ColumnSix reasons it’s hot to be single right now.
American women are marrying later in life than ever before – the Pew Research Center just released a report indicating the average marrying age is now 28. Coupling-up and exchanging wedding bands used to be considered the gateway into adulthood. Now, individuals trend toward greater concern for their own self-growth, postponing marriage until their personal lives are in order – college, career, world travel, financial security, emotional preparedness. The maturity and economic stability that come with age actually makes divorce less likely for those who wed in their late 20s or 30s. Delaying long-term partnership actually increases its chances for lifelong success.

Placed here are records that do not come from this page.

Lemma handled_chain_flush request R : request_cmd request = BF_REQ_CHAIN_FLUSH ->
  handled_by 0 request R (_bf_cli_chain_flush (K := K) d request).
Proof.
  intros Hc. unfold _bf_cli_chain_flush, request_pack.
  assert (request_cmd request ∈ [BF_REQ_CHAIN_GET; BF_REQ_CHAIN_PROG_FD; BF_REQ_CHAIN_LOGS_FD; BF_REQ_CHAIN_FLUSH]) as Hin
    by (rewrite Hc; set_solver).
  apply specE_lift_bind. destruct (bf_rpack_new _) as [root|e] eqn:Hroot.
  2: { intros ctx. apply outcome_same, rs_bad_name; [done|]. unfold req_name, req_root. by rewrite Hroot. }
  apply specE_lift_bind. destruct (parse_name root) as [name|e] eqn:Hname.
  2: { intros ctx. apply outcome_same, rs_bad_name; [done|]. unfold req_name, req_root. by rewrite Hroot; cbn. }
  assert (req_name request = Ok name) as Hreq by (unfold req_name, req_root; by rewrite Hroot; cbn).
  apply handled_find; [by eapply rs_unknown|]. intros i en Hi He Hen Hnames.
  eapply specE_seq with (n := 0%nat) (n' := 0%nat) (Q := fun _ => rep (remove (e_name en) R)); [|intros []|lia].
  { eapply specE_conseq; [apply (spec_delete R i en Hi)|done..]. }
  rewrite He. by apply handled_ret, rs_chain_flush.
Qed.

Lemma handled_chain_set request R : request_cmd request = BF_REQ_CHAIN_SET ->
  handled_by 1 request R (_bf_cli_chain_set (K := K) d request).
Proof.
  intros Hc. unfold _bf_cli_chain_set, request_pack.
  apply specE_lift_bind. destruct (bf_rpack_new _) as [root|e] eqn:Hroot.
  2: { intros ctx. apply outcome_same, rs_bad_entry; [done|]. unfold req_entry, req_root. by rewrite Hroot. }
  apply specE_lift_bind. destruct (parse_chain root) as [c|e] eqn:Hchain.
  2: { intros ctx. apply outcome_same, rs_bad_entry; [done|]. unfold req_entry, req_root, parse_entry. rewrite Hroot. cbn. by rewrite Hchain. }
  apply specE_lift_bind. destruct (parse_hookopts root) as [ho|e] eqn:Hho.
  2: { intros ctx. apply outcome_same, rs_bad_entry; [done|]. unfold req_entry, req_root, parse_entry. rewrite Hroot. cbn. rewrite Hchain. cbn. by rewrite Hho. }
  assert (req_entry request = Ok (c, ho)) as Hreq.
  { unfold req_entry, req_root, parse_entry. rewrite Hroot. cbn. rewrite Hchain. cbn. by rewrite Hho. }
  apply handled_new_cgen; [intros; by eapply rs_chain_refused|]. intros Hv cg Hb.
  assert (cgen_name cg = chain_name c) as Hname by (destruct Hb as (_ & Hcg & _); unfold cgen_name; by rewrite Hcg).
  apply (handled_read _ _ _ _ _ (fun ctx => _bf_ctx_get_cgen ctx (cgen_name cg) = find_name (names R) (chain_name c))).
  { intros G [ctx k] r s' [HR HX] [= <- <-]. split; [|exists G; split; [apply leaks_refl|done]].
    split; [|done]. rewrite Hname. apply get_cgen_find, HR. }
  intros ctx Hfind. rewrite Hfind.
  eapply specE_seq with (n := 0%nat) (n' := 1%nat) (Q := fun _ => rep (remove (chain_name c) R)); [|intros []|lia].
  { destruct (find_name (names R) (chain_name c)) as [i|] eqn:Ef.
    - apply find_name_some, list_lookup_fmap_Some in Ef as (en & En & Hi). rewrite En.
      intros G s r s' Hp Er. unfold st_ignore in Er. pose proof (spec_delete R i en Hi G s) as Hd.
      destruct (_bf_ctx_delete_cgen d i true s) as [x s1]. specialize (Hd _ _ Hp eq_refl). injection Er as <- <-.
      destruct x; [done|]. destruct s1. by destruct Hd.
    - apply find_name_none in Ef. rewrite remove_fresh by done.
      eapply specE_conseq; [apply (specE_ret tt (rep R) (fun _ _ => False))|done|by intros a x [_ ?]|done|done]. }
  eapply specE_seq with (n := 1%nat) (n' := 0%nat)
    (Q := fun _ => rep (remove (chain_name c) R ++ [cli_entry (c, ho)])); [|intros []|lia].
  - eapply specE_conseq; [apply (spec_add (remove (chain_name c) R) BF_FRONT_CLI c ho cg _ Hb (spec_set d _ c (request_ns d request) ho))|done| | |done].
    + by intros a x [_ ?].
    + intros e x HR. exists (remove (chain_name c) R). split; [by eapply rs_chain_set_error|done].
  - by eapply handled_ret, rs_chain_set.
Qed.

Lemma handled_chain_load request R : request_cmd request = BF_REQ_CHAIN_LOAD ->
  handled_by 1 request R (_bf_cli_chain_load (K := K) d request).
Proof.
  intros Hc. unfold _bf_cli_chain_load, request_pack.
  assert (request_cmd request ∈ [BF_REQ_CHAIN_LOAD; BF_REQ_CHAIN_UPDATE]) as Hin by (rewrite Hc; set_solver).
  apply specE_lift_bind. destruct (bf_rpack_new _) as [root|e] eqn:Hroot.
  2: { intros ctx. apply outcome_same, rs_bad_chain; [done|]. unfold req_chain, req_root. by rewrite Hroot. }
  apply specE_lift_bind. destruct (parse_chain root) as [c|e] eqn:Hchain.
  2: { intros ctx. apply outcome_same, rs_bad_chain; [done|]. unfold req_chain, req_root. by rewrite Hroot; cbn. }
  assert (req_chain request = Ok c) as Hreq by (unfold req_chain, req_root; by rewrite Hroot; cbn).
  apply (handled_read _ _ _ _ _ (fun ctx => _bf_ctx_get_cgen ctx (chain_name c) = find_name (names R) (chain_name c))).
  { intros G [ctx k] r s' [HR HX] [= <- <-]. split; [|exists G; split; [apply leaks_refl|done]].
    split; [|done]. apply get_cgen_find, HR. }
  intros ctx Hfind. rewrite Hfind. destruct (find_name (names R) (chain_name c)) as [i|] eqn:Ef.
  { apply handled_err, (rs_chain_load_exists _ _ c); [done|done|].
    apply find_name_some in Ef. by eapply list_elem_of_lookup_2. }
  apply find_name_none in Ef. apply handled_skip.
  apply handled_new_cgen; [intros; by eapply rs_chain_load_error|]. intros Hv cg Hb.
  eapply specE_seq with (n := 1%nat) (n' := 0%nat) (Q := fun _ => rep (R ++ [cli_entry (c, None)])); [|intros []|lia].
  - eapply specE_conseq; [apply (spec_add R BF_FRONT_CLI c None cg _ Hb (spec_load_cgen d _ c))|done| | |done].
    + by intros a x [_ ?].
    + intros e x HR. apply outcome_same; [by eapply rs_chain_load_error|done].
  - by eapply handled_ret, rs_chain_load.
Qed.

Lemma handled_chain_attach request R : request_cmd request = BF_REQ_CHAIN_ATTACH ->
  handled_by 0 request R (_bf_cli_chain_attach (K := K) d request).
Proof.
  intros Hc. unfold _bf_cli_chain_attach, request_pack.
  apply specE_lift_bind. destruct (bf_rpack_new _) as [root|e] eqn:Hroot.
  2: { intros ctx. apply outcome_same, rs_bad_attach; [done|]. unfold req_attach, req_root. by rewrite Hroot. }
  apply specE_lift_bind. destruct (parse_name root) as [name|e] eqn:Hname.
  2: { intros ctx. apply outcome_same, rs_bad_attach; [done|]. unfold req_attach, req_root. rewrite Hroot. cbn. by rewrite Hname. }
  apply specE_lift_bind. destruct (parse_attach_hookopts root) as [ho|e] eqn:Hho.
  2: { intros ctx. apply outcome_same, rs_bad_attach; [done|]. unfold req_attach, req_root. rewrite Hroot. cbn. rewrite Hname. cbn. by rewrite Hho. }
  assert (req_attach request = Ok (name, ho)) as Hreq.
  { unfold req_attach, req_root. rewrite Hroot. cbn. rewrite Hname. cbn. by rewrite Hho. }
  apply handled_find; [by eapply rs_unknown_attach|]. intros i en Hi He Hen Hnames. subst name.
  apply (handled_read _ _ _ _ _ _ (spec_on_cgen_options R i en _ Hi)). intros linked Hl.
  destruct linked as [ho'|].
  { apply handled_err. eapply rs_chain_attach_busy; [done|exact Hreq|done|]. rewrite <- Hl. by eexists. }
  apply handled_skip. apply (handled_read _ _ _ _ _ _ (spec_on_cgen_get R i en _ Hi)). intros cg Hr.
  assert (chain_hook (cgen_chain cg) = chain_hook (e_chain en)) as -> by (by destruct Hr as (_ & -> & _)).
  apply specE_lift_bind. destruct (bf_hookopts_validate ho _) as [[]|e] eqn:Hv.
  2: { intros ctx. by eapply outcome_same, rs_chain_attach_error. }
  eapply specE_seq with (n := 0%nat) (n' := 0%nat)
    (Q := fun _ => rep (replace (mk_entry (e_front en) (e_chain en) (Some ho)) R)); [|intros []|lia].
  2: { by eapply handled_ret, rs_chain_attach. }
  set (e' := mk_entry (e_front en) (e_chain en) (Some ho)).
  eapply specE_conseq; [apply (spec_on_cgen (bf_cgen_attach d (request_ns d request) ho) R i en
    (fun _ x => x = e') (fun z x => x = en \/ z = - BF_CRASH /\ x = e') 0 Hi)|done| | |done].
  - unfold ready_as. rewrite <- Hl. eapply specE_conseq; [apply spec_attach_cgen|done| | |done].
    + intros [] cg' Hr'. by exists e'.
    + intros z cg' [Hr'|[-> Hr']]; [exists en|exists e']; (split; [split; [done|auto]|]); [by rewrite <- Hl|done].
  - by intros [] ctx (x & -> & HR).
  - intros z ctx (x & [->|[-> ->]] & HR).
    + apply (rep_same R i en ctx Hi) in HR. by eapply outcome_same; [eapply rs_chain_attach_error|].
    + exists (replace e' R). split; [by eapply rs_chain_attach_crash|done].
Qed.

It is a uniquely privileged point in human history to be without the imperative to trade nuptials and reproduce as soon as you leave home. Our culture of singledom is, in fact, an anthropological luxury. Then why is it that so many of my girlfriends – attractive, twenty and thirtysomething urbanites with rewarding jobs in creative fields – are so focused on circumventing their singleness and honing in on a man who’s the one? In my view, no pursuit could be more pointless. What other opportunity in all of your days will you have the choice to be alone? Maximize this chance while you can. Being single is a temporary state you should relish, rather than run away from. Now is the time to luxuriate in the pleasure of yourself unto yourself, with the how and why all laid out neatly in our weekly Sex by Numbers:
1. Unbearable Lightness of Being: Inevitably, most humans shack up and make babies; indeed, the bulk of women reading this article will spend the greater percentage of their existence in the role of mother and domestic partner. Probably you’ll cohabitate, maybe you’ll marry, and likely over the course of your lifetime you’ll end up doing this several times. The fact of the matter is that your lifespan provides precious few periods to be recklessly happy and accountable to no one but yourself. Women across time and culture could only fantasize about such unprecedented freedom and lightness of being.

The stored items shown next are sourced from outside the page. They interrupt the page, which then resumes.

(* ===== verification/DaemonSpec.v ===== *)
(** What the daemon promises: the ruleset and the descriptors along the
    connections it serves.

    [served qs R R'] is the reachability of the specification: [R'] is [R] after
    the requests [qs].  [requests] are those that the daemon hands over to the
    command line front, among the messages it receives.  [handles qs m] says
    that an operation of the daemon, to which the requests [qs] were given, keeps
    a context that represents the ruleset these requests and those it receives
    lead to, and the account of its descriptors.

    What the kernel remembers of the messages is an interface, [Journal]: the
    record of [TrafficSys] implements it, and so does a kernel that remembers
    nothing, for the properties that hold whatever was received. *)

From S2P Require Import Prelude Bytes Bpf Helper Hook Hookopts Matcher BfSet Sys Io Map Rule.
From S2P Require Import Chain Printer Pack Serial Program Block BlockExec Fixups Flavors Load Fds Generate Frame.
From S2P Require Import Account Cgen CgenSpec Request Ctx Save Cli Ipt Ruleset CliSpec Daemon Traffic.

(** * Reachable rulesets *)

Inductive served `{Mpack} : list bf_request -> ruleset -> ruleset -> Prop :=
| served_none R : served [] R R
| served_request request r qs R R' R'' :
    rs_step request R r R' -> served qs R' R'' -> served (request :: qs) R R''.

(** The programs they load, at most. *)
Definition programs_of `{Mpack} (qs : list bf_request) : nat := list_sum (programs_loaded <$> qs).

Lemma served_one `{Mpack} request r R R' : rs_step request R r R' -> served [request] R R'.
Proof. intros Hs. eapply served_request; [exact Hs|constructor]. Qed.

Lemma served_app `{Mpack} qs qs' R R' R'' : served qs R R' -> served qs' R' R'' -> served (qs ++ qs') R R''.
Proof.
  induction 1 as [|request r qs R R1 R2 Hs _ IH]; [done|]. intros Hm. cbn [app].
  eapply served_request; [exact Hs|auto].
Qed.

2. No One Is Going to Save You: All the struggle, striving, and fretting to find a man is misdirected. This attitude can make you worrisome, stingy, single-minded, and unattractive. Your interior state, no matter how much a person seeks to hide it, manifests in your exterior – whether that be a complaining disposition, lines on your face that register self-pity, or an unhealthy body that reflects emotional and psychological imbalance. Try as one might, there is no masking disproportionate attention on meeting the man you think might save you from your single state. Hear this: If you’re really in need of saving, the only one who can accomplish this is you.
3. No Overeager Beavers: Don’t shy away from sharing affection and enjoying new experiences with men – just don’t peg hopes or expectations on him. It’s not fair to the guy and, even worse, leads to the aforementioned single-mindedness. He and you have only known one another a short while – whether that be a week or a year – and you have no obligations toward and no contract with one another. Be excited about novel experiences, fresh input, and animal attraction – but chill, girl. It’s much sexier to exercise remove than overeager projection of desire.

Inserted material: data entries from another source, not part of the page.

(** The link is that of the new program when it is not attached. *)
Lemma runs_restore_link l (p q : bf_program) : bf_rpack_kv_obj (obj l) "link" = Ok (obj (link_kvs (prog_link p))) ->
  link_packable (prog_link p) -> prog_link q = bf_link_new "bf_link" ->
  (present chain (link_name (prog_link p)) <-> is_Some (link_hookopts (prog_link p))) ->
  runs here (restore_link dir (obj l)) q
    (fun _ q' fds => exists fd, q' = with_link q (mk_link (link_name (prog_link p)) (link_hookopts (prog_link p)) fd) /\
       fds = own fd /\ (link_hookopts (prog_link p) = None -> fd = -1)).
Proof.
  intros El Hl Hq Hpin. unfold restore_link. eapply runs_lift; [exact El|]. intros k Hk. unfold match_link.
  destruct (link_hookopts (prog_link p)) as [ho|] eqn:Eh.
  - destruct (runs_link (prog_link p) q Hl (proj2 Hpin ltac:(done)) k Hk) as (l' & q' & k' & fds & E & (-> & fd & -> & -> & Hfd) & Hx).
    rewrite E. eexists tt, _, k', [fd]. split_and!; [done| |apply Hx..].
    exists fd. rewrite Eh. split_and!; [done|by rewrite (own_some fd Hfd)|done].
  - assert (~ present chain (link_name (prog_link p))) as Hmiss by (intros Hp; by destruct (proj1 Hpin Hp)).
    destruct (obj_get_missing (link_name (prog_link p)) q k Hk Hmiss) as (k' & E & Hk' & HX).
    unfold bf_link_new_from_pack. rewrite read_link_ok by done. unfold st_lift, mbind, st_bind. rewrite dir_some.
    cbn [negb saved_link link_name]. unfold mbind, st_bind. rewrite E, Z.eqb_refl.
    exists tt, q, k', []. split_and!; [done| |done|constructor|set_solver|rewrite HX; set_solver].
    exists (-1). rewrite (link_name_same _ Hl). split_and!; [|done|done]. destruct q. cbn in *. by rewrite Hq.
Qed.

(** What the restored program is, from the new one [q]. *)
Definition restored (q p : bf_program) (f1 f2 f3 : Z) (fs : list Z) (fl f : Z) : bf_program :=
  mk_program (prog_flavor q) (prog_chain q) (prog_printer p) (with_map_fd f1 (prog_cmap p)) (with_map_fd f2 (prog_pmap p))
    (with_map_fd f3 (prog_lmap p)) (with_fds fs (prog_sets p))
    (mk_link (link_name (prog_link p)) (link_hookopts (prog_link p)) fl) (elfstubs_location q) (prog_img p)
    (Z.of_nat (length (prog_img p))) (prog_fixups q) f.

Lemma runs_restore_program p q : program_packable p -> program_pinned p -> prog_link q = bf_link_new "bf_link" ->
  runs here (restore_program malloc_fd dir (obj (program_kvs p))) q
    (fun _ p' l => exists f1 f2 f3 fs fl f, p' = restored q p f1 f2 f3 fs fl f /\ l = [f1; f2; f3] ++ fs ++ own fl ++ [f] /\
       0 <= f1 /\ 0 <= f2 /\ 0 <= f3 /\ 0 <= f /\ length fs = length (prog_sets p) /\ Forall (fun fd => 0 <= fd) fs /\
       (link_hookopts (prog_link p) = None -> fl = -1)).
Proof.
  intros [Hc Hp Hl Hs Hk Hpr Hi _] [Pc Pp Pl Ps Pf Pk] Hq. unfold restore_program.
  eapply runs_bind; [by apply (runs_restore_map set_cmap (fun m p => with_maps p m (prog_pmap p) (prog_lmap p) (prog_sets p)) _ _ (prog_cmap p))|].
  intros [] p1 l1 (f1 & -> & -> & Hf1).
  eapply runs_bind; [by apply (runs_restore_map set_pmap (fun m p => with_maps p (prog_cmap p) m (prog_lmap p) (prog_sets p)) _ _ (prog_pmap p))|].
  intros [] p1 l1 (f2 & -> & -> & Hf2).
  eapply runs_bind; [by apply (runs_restore_map set_lmap (fun m p => with_maps p (prog_cmap p) (prog_pmap p) m (prog_sets p)) _ _ (prog_lmap p))|].
  intros [] p1 l1 (f3 & -> & -> & Hf3).
  apply runs_modify_bind.
  eapply runs_lift; [reflexivity|].
  eapply runs_bind; [by apply runs_sets|]. intros [] p1 fs (-> & Hfs & Hfs0). cbn [with_maps prog_cmap prog_pmap prog_lmap prog_sets app].
  eapply runs_bind; [by apply runs_restore_link|]. intros [] p1 l1 (fl & -> & -> & Hfl).
  eapply runs_lift; [reflexivity|]. eapply runs_lift; [by apply read_printer|].
  apply runs_modify_bind. eapply runs_lift; [reflexivity|]. cbn [bf_rpack_bin]. rewrite img_read_back by done.
  apply runs_modify_bind. eapply runs_bind; [by apply runs_obj_get|]. intros f p1 l1 (-> & -> & Hf).
  apply runs_modify. exists f1, f2, f3, fs, fl, f. split_and!; [done| |done..]. by rewrite app_nil_r.
Qed.

Lemma own_with_fds fs ms : length fs = length ms -> Forall (fun fd => 0 <= fd) fs -> own_maps (with_fds fs ms) = fs.
Proof.
  intros Hl Hf. revert ms Hl. induction Hf as [|f fs Hf _ IH]; intros [|m ms] Hl; try done.
  unfold own_maps, with_fds in *. cbn [zip_with]. rewrite bind_cons, IH by (by injection Hl). cbn [map_fd with_map_fd].
  by rewrite (own_some f Hf).
Qed.

Lemma saved_with_fds fs ms : length fs = length ms -> saved_map <$> with_fds fs ms = saved_map <$> ms.
Proof.
  revert ms. induction fs as [|f fs IH]; intros [|m ms] Hl; try done. unfold with_fds in *. cbn [zip_with fmap list_fmap].
  f_equal. apply IH. by injection Hl.
Qed.

Lemma runs_program {O} p c (o : O) : program_packable p -> program_pinned p -> prog_chain p = c ->
  runs here (bf_program_new_from_pack malloc_fd c dir (obj (program_kvs p))) o
    (fun p' o' l => o' = o /\ program_saved p' = program_saved p /\ own_fds p' ≡ₚ l /\
       (link_hookopts (prog_link p) = None -> link_fd (prog_link p') = -1)).
Proof.
  intros Hp Hpin <- k Hk. destruct (pp_new _ Hp) as [q Hq].
  assert (prog_link q = bf_link_new "bf_link" /\ prog_chain q = prog_chain p) as [Hql Hqc].
  { unfold bf_program_new in Hq. destruct (of_option _ _); [|done]. cbn [rbind] in Hq.
    repeat (match type of Hq with context [rbind ?x _] => destruct x; [|done] end; cbn [rbind] in Hq). by injection Hq as <-. }
  destruct (runs_restore_program p q Hp Hpin Hql k Hk) as ([] & p' & k' & l & E & Hp' & Hx).
  destruct Hp' as (f1 & f2 & f3 & fs & fl & f & -> & -> & Hf1 & Hf2 & Hf3 & Hf & Hfs & Hfs0 & Hfl).
  unfold bf_program_new_from_pack. rewrite Hq, E. eexists _, o, k', _. split_and!; [done|done| | | |apply Hx..].
  - unfold program_saved, restored. cbn. by rewrite saved_with_fds, Hqc.
  - unfold own_fds, owner_program, owned, prog_cmap_fd, prog_pmap_fd, prog_lmap_fd, restored.
    cbn [prog_cmap prog_pmap prog_lmap prog_sets prog_link prog_fd map_fd with_map_fd link_fd].
    by rewrite own_with_fds, (own_some f1), (own_some f2), (own_some f3), (own_some f) by done.
  - done.
Qed.
End Dir.

(** ** Contexts *)

Lemma opendir_at_ok {O} fd name (o : O) k : exists r k', bf_opendir_at OPENDIR_FUEL fd name true (o, k) = (Ok r, (o, k')) /\
  0 <= r /\ (r ∉ fd_open k) /\ fd_open k' = {[r]} ∪ fd_open k /\ dir_at r name k'.
Proof.
  destruct (saved_openat fd name k) as [Hr Hd]. pose proof (fd_opens (SysOpenat fd name) k eq_refl Hr) as [Hn HX].
  unfold OPENDIR_FUEL. cbn [bf_opendir_at]. unfold bf_bpf. destruct (sys_call (SysOpenat fd name) k) as [r k1]. cbn [fst snd] in *.
  rewrite (proj2 (Z.ltb_ge r 0)) by lia. by exists r, k1.
Qed.

Lemma closing_keeps dir chain fd k : dir <> fd -> dir_at dir chain k -> dir_at dir chain (snd (closep fd k)).
Proof. intros Hne Hd. unfold closep. destruct (fd =? -1); [done|]. cbn [snd]. apply saved_stable; [|done]. by intros [= ->]. Qed.

Lemma chain_pindir_ok {O} name (o : O) k : exists fd k', _bf_cgen_get_chain_pindir_fd d name (o, k) = (Ok fd, (o, k')) /\
  0 <= fd /\ (fd ∉ fd_open k) /\ fd_open k' = {[fd]} ∪ fd_open k /\ dir_at fd name k'.
Proof.
  unfold _bf_cgen_get_chain_pindir_fd, bf_ctx_get_pindir_fd, with_dir, bf_opendir.
  pose proof (saved_dir (SysOpenDir (bf_opts_bpffs_path d)) k ltac:(by left; eexists)) as Hr.
  pose proof (fd_opens (SysOpenDir (bf_opts_bpffs_path d)) k eq_refl Hr) as [Hn HX].
  unfold bf_bpf at 1. destruct (sys_call (SysOpenDir _) k) as [r k1]. cbn [fst snd] in *. rewrite (proj2 (Z.ltb_ge r 0)) by lia.
  destruct (opendir_at_ok r "bpfilter" o k1) as (b & k2 & -> & Hb & Hnb & HX2 & _).
  destruct (opendir_at_ok b name o (snd (closep r k2))) as (fd & k3 & -> & Hfd & Hnfd & HX3 & Hd).
  rewrite closep_open, (own_some r Hr), HX2, HX in Hnfd, HX3. cbn [list_to_set] in *.
  exists fd, (snd (closep b k3)). rewrite closep_open, (own_some b Hb), HX3. cbn [list_to_set].
  split_and!; [done|done|set_solver|set_solver|]. apply closing_keeps; [set_solver|done].
Qed.

Lemma runs_pindir {O A} name (m : Z -> st (O * K) A) o Q :
  (forall dir, (dir =? -1) = false -> runs (dir_at dir name) (m dir) o Q) ->
  runs (fun _ => True) (with_dir (_bf_cgen_get_chain_pindir_fd d name) m) o Q.
Proof.
  intros Hm k _. destruct (chain_pindir_ok name o k) as (fd & k1 & E & Hfd & Hn & HX & Hd).
  destruct (Hm fd ltac:(apply Z.eqb_neq; lia) k1 Hd) as (a & o2 & k2 & l & Em & HQ & _ & Hl & Hdl & HX2).
  exists a, o2, (snd (closep fd k2)), l. unfold with_dir. rewrite E, Em, closep_open, (own_some fd Hfd), HX2, HX.
  cbn [list_to_set]. rewrite HX in Hdl. split_and!; [done|done|done|done|set_solver|set_solver].
Qed.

4. There’s Nobody Eating Finger Paint: You don’t have to clean up after your careless and untidy domestic partner, nor do you have to reason with your four-year-old daughter about the dangers of ingesting her finger paint. Right now, you have only to attend to your personal needs, and you should do so lavishly. Never again will you get to live for yourself, and only yourself. I’m not going to patronize you by enumerating the endless (and endlessly cool) healthy habits and hobbies you could be cultivating, but you’d better be damn sure to throw yourself headlong into the one shot you’ve got at kicking ass and taking names. (In my world, this might include learning how to pickle sweet summer vegetables, taking an Afro-Haitian dance class, learning conversational German, and downloading lots of Noam Chomsky podcasts to listen to on my morning walk to work.)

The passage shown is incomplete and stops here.